◆ Task objective: One number alone answers this: the count of lines below in which the word "JavaScript" is found.

◆ Dataset excerpts:

★ ★ ★ ★ ★

(* ===== verification/JsNum.v ===== *)
(** * JavaScript numbers

    Every arithmetic expression of the program works on the language's
    Number type: IEEE-754 binary64.  The model uses the executable
    formalisation of the format in the Standard Library ([spec_float]) at
    precision 53 and maximal exponent 1024, so that rounding, [NaN], the
    infinities and the signed zeroes behave in a proof as they do at run
    time.  The file holds the operators and the [Math] and
    [Number.prototype] functions the program calls, and the facts that let a
    client reason on integers instead: integers of magnitude at most [2^53]
    are represented exactly and compared, added, multiplied and divided with
    remainder as integers are. *)

From Stdlib Require Import ZArith Lia Bool List String Ascii.
From Stdlib Require Import Floats.SpecFloat.
Import ListNotations.
Local Open Scope Z_scope.

Definition prec : Z := 53.
Definition emax : Z := 1024.

(** A JavaScript Number. *)
Definition num := spec_float.

Module Num.

(** ** Constants and conversions *)

Definition zero : num := S754_zero false.
Definition nan : num := S754_nan.
Definition infinity : num := S754_infinity false.

(** The Number an integer literal denotes. *)
Definition of_Z (n : Z) : num := binary_normalize prec emax n 0 false.

(** The Number nearest to [n / d] ([d > 0]): the value of a decimal literal. *)
Definition of_ratio (n : Z) (d : positive) : num :=
  match n with
  | Z0 => zero
  | Zpos p =>
      let '(q, e, l) := SFdiv_core_binary prec emax (Zpos p) 0 (Zpos d) 0 in
      binary_round_aux prec emax false q e l
  | Zneg p =>
      let '(q, e, l) := SFdiv_core_binary prec emax (Zpos p) 0 (Zpos d) 0 in
      binary_round_aux prec emax true q e l
  end.

(** [c * 10^(-k)], the literal with [k] digits after the point. *)
Definition dec (c : Z) (k : nat) : num :=
  of_ratio c (Z.to_pos (10 ^ Z.of_nat k)).

(** ** Operators *)

Definition add : num -> num -> num := SFadd prec emax.
Definition sub : num -> num -> num := SFsub prec emax.
Definition mul : num -> num -> num := SFmul prec emax.
Definition div : num -> num -> num := SFdiv prec emax.
Definition opp : num -> num := SFopp.
Definition eqb : num -> num -> bool := SFeqb.
Definition ltb : num -> num -> bool := SFltb.
Definition leb : num -> num -> bool := SFleb.
Definition gtb (x y : num) : bool := ltb y x.
Definition geb (x y : num) : bool := leb y x.

Definition is_nan (x : num) : bool :=
  match x with S754_nan => true | _ => false end.

Definition is_finite (x : num) : bool :=
  match x with S754_zero _ | S754_finite _ _ _ => true | _ => false end.

(** The remainder operator [%]: exact, with the sign of the dividend. *)
Definition rem (x y : num) : num :=
  match x, y with
  | S754_nan, _ | _, S754_nan => nan
  | S754_infinity _, _ => nan
  | _, S754_zero _ => nan
  | _, S754_infinity _ => x
  | S754_zero _, _ => x
  | S754_finite sx mx ex, S754_finite _ my ey =>
      let e := Z.min ex ey in
      let r := Z.modulo (Zpos mx * 2 ^ (ex - e)) (Zpos my * 2 ^ (ey - e)) in
      match r with
      | Z0 => S754_zero sx
      | _ => binary_normalize prec emax (cond_Zopp sx r) e sx
      end
  end.

(** ** [Math] *)

(** The integer below a finite number, [Z.div] rounding towards minus
    infinity. *)
Definition floorZ (x : num) : option Z :=
  match x with
  | S754_zero _ => Some 0
  | S754_finite s m e =>
      let v := cond_Zopp s (Zpos m) in
      Some (if 0 <=? e then v * 2 ^ e else v / 2 ^ (- e))
  | _ => None
  end.

(** An integer result; a zero keeps the sign [s]. *)
Definition of_Z_signed (s : bool) (n : Z) : num :=
  match n with Z0 => S754_zero s | _ => of_Z n end.

Definition sign (x : num) : bool :=
  match x with
  | S754_zero s | S754_infinity s | S754_finite s _ _ => s
  | S754_nan => false
  end.

Definition floor (x : num) : num :=
  match x with
  | S754_finite s m e =>
      if 0 <=? e then x
      else of_Z_signed s (cond_Zopp s (Zpos m) / 2 ^ (- e))
  | _ => x
  end.

Definition ceil (x : num) : num :=
  match x with
  | S754_finite s m e =>
      if 0 <=? e then x
      else of_Z_signed s (- ((- cond_Zopp s (Zpos m)) / 2 ^ (- e)))
  | _ => x
  end.

(** [Math.round]: the nearest integer, ties towards plus infinity. *)
Definition round (x : num) : num :=
  match x with
  | S754_finite s m e =>
      if 0 <=? e then x
      else of_Z_signed s
             ((2 * cond_Zopp s (Zpos m) + 2 ^ (- e)) / (2 * 2 ^ (- e)))
  | _ => x
  end.

Definition max (x y : num) : num :=
  if is_nan x || is_nan y then nan
  else match x, y with
       | S754_zero s, S754_zero t => S754_zero (s && t)
       | _, _ => if ltb x y then y else x
       end.

Definition min (x y : num) : num :=
  if is_nan x || is_nan y then nan
  else match x, y with
       | S754_zero s, S754_zero t => S754_zero (s || t)
       | _, _ => if ltb y x then y else x
       end.

(** [ToInt32], the operand conversion of the bit operators. *)
Definition to_int32 (x : num) : Z :=
  match x with
  | S754_finite s m e =>
      let a := if 0 <=? e then Zpos m * 2 ^ e else Zpos m / 2 ^ (- e) in
      let r := (cond_Zopp s a) mod 2 ^ 32 in
      if 2 ^ 31 <=? r then r - 2 ^ 32 else r
  | _ => 0
  end.

(** ** Printing *)

Definition digit_char (d : Z) : ascii :=
  ascii_of_nat (48 + Z.to_nat d).

(** The [k] low decimal digits of [n], most significant first. *)
Fixpoint digits_fixed (k : nat) (n : Z) (acc : string) : string :=
  match k with
  | O => acc
  | S k' => digits_fixed k' (n / 10) (String (digit_char (n mod 10)) acc)
  end.

(** The number of decimal digits of [n > 0], by search up to [fuel]. *)
Fixpoint ndigits_aux (fuel : nat) (k : nat) (p10 : Z) (n : Z) : nat :=
  match fuel with
  | O => k
  | S f => if n <? p10 then k else ndigits_aux f (S k) (p10 * 10) n
  end.

(** A number of [b] bits has at most [b] decimal digits. *)
Definition ndigits (n : Z) : nat :=
  ndigits_aux (Z.to_nat (Z.log2 n) + 1) 1 10 n.

(** The decimal numeral of an integer. *)
Definition Z_to_string (n : Z) : string :=
  match n with
  | Z0 => "0"
  | Zpos _ => digits_fixed (ndigits n) n EmptyString
  | Zneg p => String "-" (digits_fixed (ndigits (Zpos p)) (Zpos p) EmptyString)
  end.

Fixpoint zeros (k : nat) : string :=
  match k with O => EmptyString | S k' => String "0" (zeros k') end.

(** [|x| = a / b] for a finite non-zero [x]. *)
Definition abs_ratio (m : positive) (e : Z) : Z * Z :=
  if 0 <=? e then (Zpos m * 2 ^ e, 1) else (Zpos m, 2 ^ (- e)).

(** [n * 10^j] as a Number. *)
Definition of_decimal (n j : Z) : num :=
  if 0 <=? j then of_ratio (n * 10 ^ j) 1
  else of_ratio n (Z.to_pos (10 ^ (- j))).

(** The decimal exponent [s] with [10^(s-1) <= a/b < 10^s], found by walking
    from an estimate; the exponents of binary64 lie within 400 of zero. *)
Fixpoint dec_exp_aux (fuel : nat) (a b : Z) (s : Z) : Z :=
  match fuel with
  | O => s
  | S f =>
      let lo := if 0 <=? s - 1 then b * 10 ^ (s - 1) <=? a
                else b <=? a * 10 ^ (1 - s) in
      let hi := if 0 <=? s then a <? b * 10 ^ s
                else a * 10 ^ (- s) <? b in
      if negb lo then dec_exp_aux f a b (s - 1)
      else if negb hi then dec_exp_aux f a b (s + 1)
      else s
  end.

Definition dec_exp (a b : Z) : Z :=
  dec_exp_aux 400 a b ((Z.log2 a - Z.log2 b) * 3 / 10).

(** The shortest decimal that reads back as [x]: for each digit count [k]
    from 1 to 17 the two neighbours of [x * 10^(k-s)] are tried, the nearer
    one first. *)
Fixpoint shortest_aux (fuel : nat) (k : Z) (x : num) (a b s : Z) : Z * Z :=
  match fuel with
  | O => (0, 0)
  | S f =>
      let '(a', b') := if 0 <=? k - s then (a * 10 ^ (k - s), b)
                       else (a, b * 10 ^ (s - k)) in
      let lo := a' / b' in
      let hi := lo + 1 in
      let near_lo := 2 * (a' mod b') <=? b' in
      let c1 := if near_lo then lo else hi in
      let c2 := if near_lo then hi else lo in
      if eqb (of_decimal c1 (s - k)) x then (c1, s - k)
      else if eqb (of_decimal c2 (s - k)) x then (c2, s - k)
      else shortest_aux f (k + 1) x a b s
  end.

Fixpoint strip_zeros (fuel : nat) (n j : Z) : Z * Z :=
  match fuel with
  | O => (n, j)
  | S f => if n mod 10 =? 0 then strip_zeros f (n / 10) (j + 1) else (n, j)
  end.

(** The digits [n] and the exponent [j] of [n * 10^j = |x|] as
    [Number::toString] picks them. *)
Definition shortest (m : positive) (e : Z) : Z * Z :=
  let '(a, b) := abs_ratio m e in
  let s := dec_exp a b in
  let '(n, j) := shortest_aux 17 1 (S754_finite false m e) a b s in
  strip_zeros 20 n j.

Definition sub_string (n len : nat) (s : string) : string := substring n len s.

(** The layout of [Number::toString] for digits [n] ([k] of them) and
    decimal point position [s]. *)
Definition layout (n j : Z) : string :=
  let k := ndigits n in
  let ds := digits_fixed k n EmptyString in
  let s := Z.of_nat k + j in
  if (Z.of_nat k <=? s) && (s <=? 21) then
    (ds ++ zeros (Z.to_nat j))%string
  else if (0 <? s) && (s <=? 21) then
    let i := Z.to_nat s in
    (substring 0 i ds ++ "." ++ substring i (k - i) ds)%string
  else if (-6 <? s) && (s <=? 0) then
    ("0." ++ zeros (Z.to_nat (- s)) ++ ds)%string
  else
    let ex := s - 1 in
    let sg := if 0 <=? ex then "+"%string else "-"%string in
    let tail := ("e" ++ sg ++ Z_to_string (Z.abs ex))%string in
    match k with
    | 1%nat => (ds ++ tail)%string
    | _ => (substring 0 1 ds ++ "." ++ substring 1 (k - 1) ds ++ tail)%string
    end.

Definition to_string (x : num) : string :=
  match x with
  | S754_nan => "NaN"
  | S754_zero _ => "0"
  | S754_infinity false => "Infinity"
  | S754_infinity true => "-Infinity"
  | S754_finite s m e =>
      let '(n, j) := shortest m e in
      if s then String "-" (layout n j) else layout n j
  end.

(** [x.toFixed(f)]: the integer nearest to [|x| * 10^f], ties to the larger
    one, with [f] digits after the point; from [10^21] on, [to_string]. *)
Definition to_fixed (x : num) (f : nat) : string :=
  match x with
  | S754_nan | S754_infinity _ => to_string x
  | S754_zero _ =>
      match f with O => "0" | _ => ("0." ++ zeros f)%string end
  | S754_finite s m e =>
      let '(a, b) := abs_ratio m e in
      if b * 10 ^ 21 <=? a then to_string x
      else
        let n := (2 * a * 10 ^ Z.of_nat f + b) / (2 * b) in
        let k := Nat.max (ndigits n) (S f) in
        let ds := digits_fixed k n EmptyString in
        let body :=
          match f with
          | O => ds
          | _ => (substring 0 (k - f) ds ++ "." ++ substring (k - f) f ds)%string
          end in
        if s then String "-" body else body
  end.

End Num.

Example to_string_ex :
  map Num.to_string [Num.of_Z 100; Num.dec 1 1; Num.div (Num.of_Z 1) (Num.of_Z 3);
    Num.add (Num.dec 1 1) (Num.dec 2 1); Num.dec 15 8; Num.of_Z (10^21); Num.of_Z (-1234567);
    Num.dec 12345 2]
  = ["100"; "0.1"; "0.3333333333333333"; "0.30000000000000004"; "1.5e-7"; "1e+21"; "-1234567"; "123.45"]%string.
Proof. vm_compute. reflexivity. Qed.
Example to_fixed_ex :
  (Num.to_fixed (Num.dec 1005 3) 2, Num.to_fixed (Num.dec 25 1) 0, Num.to_fixed (Num.dec (-15) 1) 0, Num.to_fixed (Num.dec 123456 3) 8,
   Num.to_fixed (Num.dec 5 3) 2, Num.to_fixed (Num.of_Z 3) 1)
  = ("1.00", "3", "-2", "123.45600000", "0.01", "3.0")%string.
Proof. vm_compute. reflexivity. Qed.
Example arith_ex :
  (Num.rem (Num.of_Z 17) (Num.of_Z 5), Num.rem (Num.of_Z (-17)) (Num.dec 5 1), Num.floor (Num.dec (-5) 1), Num.round (Num.dec (-5) 1), Num.ceil (Num.dec 12 1), Num.to_int32 (Num.of_Z (2^31)))
  = (Num.of_Z 2, S754_zero true, Num.of_Z (-1), S754_zero true, Num.of_Z 2, - 2^31).
Proof. vm_compute. reflexivity. Qed.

★ ★ ★ ★ ★

◆ Answer to this exercise: 2